In secondo luogo, tutti questi conflitti hanno a che fare con Evo, ma solo in parte. E questo è il limite di certo femminismo biologicista, che si concentra solo nella figura del macho: Evo qui, Camacho lì. Il fatto è che non si tratta di una disputa tra uomini, ma tra progetti. E il progetto che rappresenta Evo è diverso da quello che rappresenta Camacho. Il progetto che Evo rappresenta va molto oltre Evo, e va molto oltre il MAS. Tanto che le proteste di strada dopo il golpe non rispondevano al MAS. Già dal 12 novembre, quando Evo è andato in Messico, nelle piazze si è smesso di chiedere il suo ritorno. Non importava. L’importante era che se ne andasse il golpismo. Mentre Eva Copa ha negoziato col golpismo. Ha negoziato sui nostri morti, che sono morti del popolo, non del MAS. E ha legittimato una norma che prevede compensazioni ai feriti e ai familiari delle vittime solo a patto che questi non sporgano denuncia. Capito? Feriti di arma da fuoco che nemmeno possono denunciare chi ha loro sparato. Come si può negoziare in questo modo col golpismo? E a che pro, per andare alle elezioni? Noi lottiamo per i nostri morti, non per le elezioni. E comunque per noi non ci saranno elezioni.

Non sono previste elezioni per il 3 maggio?

È impossibile che permettano una campagna elettorale democratica.

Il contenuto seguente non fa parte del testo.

(* ===== verification/SchemasDescribe.v ===== *)
(** * Describe family schemas (packages/blind-protocol/schemas.js)

    The entries of the frozen registries, the operation, protocol, transport,
    durability, build and admission profiles, the service descriptor that
    contains them, and the describe operations. A registry entry is accepted
    exactly when the table of Authority.v holds it. *)

From Stdlib Require Import ZArith Lia Bool List String Ascii.
From Stdlib Require Import Strings.Byte.
From stdpp Require Import base tactics list strings.
From S2P Require Import Prelude Codec CodecLaws Authority Hashes SchemaKit ResultBinding.
Import Binding.

(** *** Registry entries *)

Definition validate_admissionCostRuleV1 (value : val) : result unit :=
  match admissionCostRule value.["costClassRuleId"] with
  | Some expected => fail_if (negb (is_num value.["ruleKind"] (cr_ruleKind expected)))
  | None => Err BAD_ENCODING
  end.

Definition admissionCostRuleV1 : encoding := struct [
  ("costClassRuleId", ranged u16be 1 11);
  ("ruleKind", ranged u8 1 11)
] (Some validate_admissionCostRuleV1).

Definition admissionCostRuleV1_type : jstype := TObj [
  ("costClassRuleId", TNum); ("ruleKind", TNum)].

#[export] Instance admissionCostRuleV1_lawful : Lawful admissionCostRuleV1 [] admissionCostRuleV1_type.
Proof. lawful. Qed.

Section WithPlatform.
Context `{Platform}.

Definition validate_domainRegistryEntryV1 (value : val) : result unit :=
  match domainRegistryEntry value.["domainId"] with
  | Some expected =>
      fail_if (negb (is_num value.["purpose"] (de_purpose expected))
               || negb (is_num value.["recipeId"] (de_recipeId expected))
               || negb (bytes_eqb (ascii_bytes (de_exactAsciiBytes expected)) (raw value.["exactAsciiBytes"])))
  | None => Err BAD_ENCODING
  end.

Definition domainRegistryEntryV1 : encoding := struct [
  ("domainId", ranged u16be 1 0xffff);
  ("purpose", ranged u8 DOMAIN_PURPOSE_REQUEST_COMMITMENT DOMAIN_PURPOSE_AUXILIARY_SIGNATURE);
  ("recipeId", ranged u8 DOMAIN_RECIPE_OPERATION_DEFINED_COMMITMENT_PREIMAGE DOMAIN_RECIPE_ED25519_DOMAIN_LEN64_PAYLOAD);
  ("exactAsciiBytes", canonicalAsciiBytes 1 96)
] (Some validate_domainRegistryEntryV1).

Definition domainRegistryEntryV1_type : jstype := TObj [
  ("domainId", TNum); ("purpose", TNum); ("recipeId", TNum); ("exactAsciiBytes", TBytes)].

#[export] Instance domainRegistryEntryV1_lawful : Lawful domainRegistryEntryV1 [] domainRegistryEntryV1_type.
Proof. lawful. Qed.

Definition validate_errorProfileEntryV1 (value : val) : result unit :=
  match errorProfileEntry value.["errorProfileId"] value.["code"] with
  | Some expected =>
      fail_if (negb (is_num value.["directCorrelatedStatus"] (ep_directCorrelatedStatus expected))
               || negb (is_num value.["protectedInnerStatus"] (ep_protectedInnerStatus expected))
               || negb (is_num value.["retryable"] (ep_retryable expected))
               || negb (is_num value.["retryAfterMode"] (ep_retryAfterMode expected)))
  | None => Err BAD_ENCODING
  end.
(** The exported codecs of schemas.js, result-binding.js and
    durability-schemas.js, 77 of them, under their catalog names. The table of
    schema-codecs.js also takes the codecs of evidence-schemas.js and
    client-internal-schemas.js and the two framings of Dispatch.v and
    OuterEnvelope.v, which are not in this list. *)
Definition EXECUTABLE_SCHEMA_CODECS : list schema := [
  Schema "AdmissionCostRuleV1" admissionCostRuleV1;
  Schema "DomainRegistryEntryV1" domainRegistryEntryV1;
  Schema "ErrorProfileEntryV1" errorProfileEntryV1;
  Schema "AdmissionV1" admissionV1;
  Schema "BlindReceiptV1" blindReceiptV1;
  Schema "PutCellV1" putCellV1;
  Schema "RenewCellV1" renewCellV1;
  Schema "DropCellV1" dropCellV1;
  Schema "ProveCellV1" proveCellV1;
  Schema "GetCellV1" getCellV1;
  Schema "GetCellResultV1" getCellResultV1;
  Schema "ProveCellResultV1" proveCellResultV1;
  Schema "BatchGetEntryV1" batchGetEntryV1;
  Schema "BatchGetV1" batchGetV1;
  Schema "BatchGetResultV1" batchGetResultV1;
  Schema "InboxCreateV1" inboxCreateV1;
  Schema "InboxManageV1" inboxManageV1;
  Schema "InboxAppendV1" inboxAppendV1;
  Schema "InboxReadV1" inboxReadV1;
  Schema "InboxWatchV1" inboxWatchV1;
  Schema "InboxReceiptV1" inboxReceiptV1;
  Schema "InboxAppendAckV1" inboxAppendAckV1;
  Schema "InboxReadEntryV1" inboxReadEntryV1;
  Schema "InboxReadResultV1" inboxReadResultV1;
  Schema "BlindErrorV1" blindErrorV1;
  Schema "BlindOhttpTransportErrorV1" blindOhttpTransportErrorV1;
  Schema "BlindDescribeGetV1" blindDescribeGetV1;
  Schema "BlindAdmissionParametersRequestV1" blindAdmissionParametersRequestV1;
  Schema "OperationProfileV1" operationProfileV1;
  Schema "ProtocolProfileArtifactV1" protocolProfileArtifactV1;
  Schema "TransportProfileArtifactV1" transportProfileArtifactV1;
  Schema "ProtocolProfileV1" protocolProfileV1;
  Schema "TransportEndpointV1" transportEndpointV1;
  Schema "DurabilityProfileV1" durabilityProfileV1;
  Schema "BuildProfileV1" buildProfileV1;
  Schema "BlindTransportRouteV1" blindTransportRouteV1;
  Schema "BlindForwardRouteHopV1" blindForwardRouteHopV1;
  Schema "BlindForwardRouteScopeV1" blindForwardRouteScopeV1;
  Schema "BlindForwardHopOpenV1" blindForwardHopOpenV1;
  Schema "BlindForwardHopAcceptV1" blindForwardHopAcceptV1;
  Schema "CoreOpenReplicationV1" coreOpenReplicationV1;
  Schema "CoreOpenReplicationResultV1" coreOpenReplicationResultV1;
  Schema "AdmissionProfileV1" admissionProfileV1;
  Schema "AdmissionResourceCostV1" admissionResourceCostV1;
  Schema "AdmissionParametersV1" admissionParametersV1;
  Schema "RelayIdentityTransitionV1" relayIdentityTransitionV1;
  Schema "BlindDhtPointerV1" blindDhtPointerV1;
  Schema "BlindOhttpKeyConfigV1" blindOhttpKeyConfigV1;
  Schema "BlindHealthChallengeV1" blindHealthChallengeV1;
  Schema "BlindHealthResultV1" blindHealthResultV1;
  Schema "BlindExternalBackupFailureGroupV1" blindExternalBackupFailureGroupV1;
  Schema "BlindExternalJournalNodeV1" blindExternalJournalNodeV1;
  Schema "BlindExternalJournalTopologyV1" blindExternalJournalTopologyV1;
  Schema "BlindCoreAckV1" blindCoreAckV1;
  Schema "CoreMirrorRequestV1" coreMirrorRequestV1;
  Schema "CoreServeChallengeV1" coreServeChallengeV1;
  Schema "CoreServeResultV1" coreServeResultV1;
  Schema "BlindForwardOpenV1" blindForwardOpenV1;
  Schema "BlindForwardOpenResultV1" blindForwardOpenResultV1;
  Schema "BlindForwardDataV1" blindForwardDataV1;
  Schema "BlindForwardWindowV1" blindForwardWindowV1;
  Schema "BlindForwardCloseV1" blindForwardCloseV1;
  Schema "BlindStreamChunkPlainV1" blindStreamChunkPlainV1;
  Schema "BlindServiceDescriptorV1" blindServiceDescriptorV1;
  Schema "SchemaCatalogEntryV1" schemaCatalogEntryV1;
  Schema "BlindExternalCommitWitnessV1" blindExternalCommitWitnessV1;
  Schema "RelayResultBindingV1" relayResultBindingV1;
  Schema "BatchGetSignaturePayloadV1" batchGetSignaturePayloadV1;
  Schema "InboxReadSignaturePayloadV1" inboxReadSignaturePayloadV1;
  Schema "DurabilityContinuityBindingV1" durabilityContinuityBindingV1;
  Schema "BlindBackupEncryptionProfileV1" blindBackupEncryptionProfileV1;
  Schema "BlindBackupChunkManifestV1" blindBackupChunkManifestV1;
  Schema "BlindBackupManifestV1" blindBackupManifestV1;
  Schema "BlindCleanRestoreEvidenceV1" blindCleanRestoreEvidenceV1;
  Schema "BlindBackupRetentionTransitionV1" blindBackupRetentionTransitionV1;
  Schema "BlindRestoreEvidenceHeadV1" blindRestoreEvidenceHeadV1;
  Schema "BlindRestoreEvidenceBundleV1" blindRestoreEvidenceBundleV1].

End WithPlatform.
Definition demo_request : val := VObj [
  ("frameKind", VNum 1); ("familyId", VNum 2); ("operationId", VNum 2);
  ("requestId", VBytes (replicate 16 Byte.x07)); ("body", VBytes (ascii_bytes "body"))].

Definition demo_wire : bytes := Eval vm_compute in
  match encodeDispatchFrame demo_request with Ok bs => bs | Err _ => [] end.

Lemma dispatch_roundtrip_witness :
  exists frame body streamId sequence,
    decodeDispatchFrame (VBytes demo_wire) = Ok frame /\
    frame.["frameKind"] = VNum 1 /\ frame.["familyId"] = VNum 2 /\
    frame.["operationId"] = VNum 2 /\ frame.["requestId"] = VBytes (replicate 16 Byte.x07) /\
    asU64 (VBig 0) = Ok streamId /\ frame.["streamId"] = VBig streamId /\
    asU64 (VBig 0) = Ok sequence /\ frame.["sequence"] = VBig sequence /\
    VBytes (ascii_bytes "body") = VBytes body /\ frame.["body"] = VBytes body /\
    blen demo_wire = WIRE_HEADER_BYTES + blen body /\ blen demo_wire <= DISPATCH_LIMITS_MAX_WIRE_BYTES.
Proof. apply (dispatch_roundtrip demo_request demo_wire). vm_compute. reflexivity. Defined.

(** The dispatch decoder is canonical: a buffer it accepts is exactly what
    the encoder produces for the frame it returns, so no frame has two
    encodings. *)
Theorem dispatch_canonical input frame : decodeDispatchFrame input = Ok frame ->
  exists bs, input = VBytes bs /\ encodeDispatchFrame frame = Ok bs.
Proof.
  intros Hq. apply decode_inv in Hq as (h & body & Hok & -> & ->). eauto using encode_accepted.
Qed.

Lemma dispatch_canonical_witness :
  exists bs, VBytes demo_wire = VBytes bs /\
    encodeDispatchFrame (VObj [("version", VNum 1); ("frameKind", VNum 1); ("familyId", VNum 2);
      ("operationId", VNum 2); ("flags", VNum 0); ("requestId", VBytes (replicate 16 Byte.x07));
      ("streamId", VBig 0); ("sequence", VBig 0); ("body", VBytes (ascii_bytes "body"))]) = Ok bs.
Proof. apply dispatch_canonical. vm_compute. reflexivity. Defined.

(** C11: The decoder accepts a buffer exactly when it is the 45-byte header and
    the body of an admissible frame within its operation's body cap: requests
    and responses carry a request id and no sequence, only the two opening
    operations answer with a stream id, data-plane frames name a stream and no
    request, and errors are one of the two. *)
Theorem dispatch_accepts bs frame :
  decodeDispatchFrame (VBytes bs) = Ok frame <->
  exists h body, bs = wire h body /\ frame = frame_obj h body /\
    admissible h /\ blen body <= body_cap h.
Proof.
  split.
  - intros Hq. apply decode_inv in Hq as (h & body & Hok & -> & [= ->]).
    apply frame_ok_iff in Hok as [? ?]. eauto 6.
  - intros (h & body & -> & -> & Ha & Hb). apply decode_accepted, frame_ok_iff. done.
Qed.

(** C16: On a connection guarded from its start, the sequence numbers accepted
    on each stream are strictly increasing, whatever the interleaving of
    streams, and the guard never tracks more streams than its limit. *)
Theorem guard_sequences_increase options frames guard :
  accept_all (newGuard options) frames = Ok guard ->
  Z.of_nat (size (lastByStream guard)) <= maxStreams guard /\
  forall sid, StronglySorted Z.lt (sequences sid frames).
Proof.
  intros Hq. split; [|intros sid; by eapply accept_all_sequences].
  assert (Hb : bounded (newGuard options)).
  { unfold bounded, newGuard. simpl. rewrite map_size_empty. destruct (options.["maxStreams"]); try (simpl; lia).
    destruct (isSafeInteger n && (0 <? n)) eqn:E; b2p; lia. }
  revert Hq Hb. generalize (newGuard options). induction frames as [|f rest IH]; intros g Hq Hb; simpl in Hq.
  - by injection Hq as <-.
  - apply bindR_ok in Hq as (g1 & Ha & Hq). eauto using accept_bounded.
Qed.

Definition demo_stream (sid seq : Z) : val :=
  VObj [("frameKind", VNum 4); ("streamId", VBig sid); ("sequence", VBig seq)].

Lemma guard_sequences_increase_witness : exists guard,
  Z.of_nat (size (lastByStream guard)) <= maxStreams guard /\
  forall sid, StronglySorted Z.lt (sequences sid [demo_stream 7 1; demo_stream 9 1; demo_stream 7 4]).
Proof.
  eexists. apply (guard_sequences_increase VUndef). vm_compute. reflexivity.
Defined.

Io credo che le elezioni siano una grande manipolazione, una distrazione di massa per permettere al governo di continuare a smontare lo Stato Plurinazionale e a perseguitare la gente. Perché poi, chi avrà il coraggio di mettere il proprio nome nelle liste del MAS se qui la gente va in galera solo perché scrive “Añez golpista” su Facebook? Gli unici tranquilli saranno i parlamentari attuali, quelli che negoziano coi golpisti.

Sembra che tra l’altro il MAS si sia diviso per la scelta del candidato per la presidenza. Mentre i movimenti sociali hanno proposto David Choquehuanca, Evo Morales dall’Argentina ha imposto l’ex ministro dell’economia Luis Arce, più moderato e vicino alla classe media.

La nostra preferenza era per Choquehuanca, che è più sintonizzato con la cosmovisione aymara, con il buen vivir. Ma la scelta dei vertici del MAS, in primis l’ex vicepresidente Álvaro García Linera, dimostra che non rispettano le organizzazioni. Per loro della classe media gli indios servono solo per farsi massacrare. Ma chi pensano di convincere candidando Arce? Pensano davvero che la classe media, che ha appoggiato il golpe, voterà per loro? Loro si illudono che il “voto duro”, quello indigeno, ce l’hanno assicurato. Sono una sinistra coloniale.

Senza vere elezioni, una via d’uscita la proporrà la mobilitazione sociale?

Oggi il MAS non ha più la capacità di dettare la linea della mobilitazione sociale. Credo che una risposta sociale sorgerà in maniera spontanea, e probabilmente ciò avverrà il giorno in cui il fascismo dovesse “vincere” le elezioni-farsa. Quel giorno il popolo si ribellerà, e non per Evo o per Choquehuanca, ma per se stesso.